[[ Extracted material, beginning ]]
(** C10. [zoomIn] sets the zoom factor to the old factor plus 0.1, capped
    at 2.0, and [zoomOut] to the old factor minus 0.1, floored at 0.5, in
    binary64 arithmetic; so after any sequence of [zoomIn] and [zoomOut]
    calls that starts with a zoom factor between 0.5 and 2.0 the zoom
    factor is between 0.5 and 2.0. *)
Theorem C10_zoom_factor_stays_in_range (self : WebViewPane.t) :
  WebViewPane.zoom (WebViewPane.zoomIn self)
    = Described.capped (WebViewPane.zoom self)
  /\ WebViewPane.zoom (WebViewPane.zoomOut self)
     = Described.floored (WebViewPane.zoom self)
  /\ (forall cs,
        WebViewPane.valid (WebViewPane.zoom self) = true ->
        Described.in_range (WebViewPane.zoom self) = true ->
        Described.in_range
          (WebViewPane.zoom (Described.zoom_calls cs self)) = true).
Proof.
  split; [apply zoomIn_capped |]. split; [apply zoomOut_floored |].
  intros cs Hv Hr. apply (zoom_calls_in_range cs self Hv Hr).
Qed.

Lemma C10_zoom_factor_stays_in_range_witness :
  Described.in_range
    (WebViewPane.zoom
       (Described.zoom_calls
          [Described.ZoomIn; Described.ZoomIn; Described.ZoomOut]
          (WebViewPane.new "http://codewith.mu"))) = true.
Proof.
  destruct (C10_zoom_factor_stays_in_range
              (WebViewPane.new "http://codewith.mu")) as (_ & _ & H).
  apply H; reflexivity.
Defined.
[[ Extracted material, end ]]
-- Exercise description --
The lines to extract from the data above begin with the line containing "binary64 arithmetic; so" and end with the line containing "Described.capped (WebViewPane.zoom self)". Extract them exactly, including both.

-- Solution --
    binary64 arithmetic; so after any sequence of [zoomIn] and [zoomOut]
    calls that starts with a zoom factor between 0.5 and 2.0 the zoom
    factor is between 0.5 and 2.0. *)
Theorem C10_zoom_factor_stays_in_range (self : WebViewPane.t) :
  WebViewPane.zoom (WebViewPane.zoomIn self)
    = Described.capped (WebViewPane.zoom self)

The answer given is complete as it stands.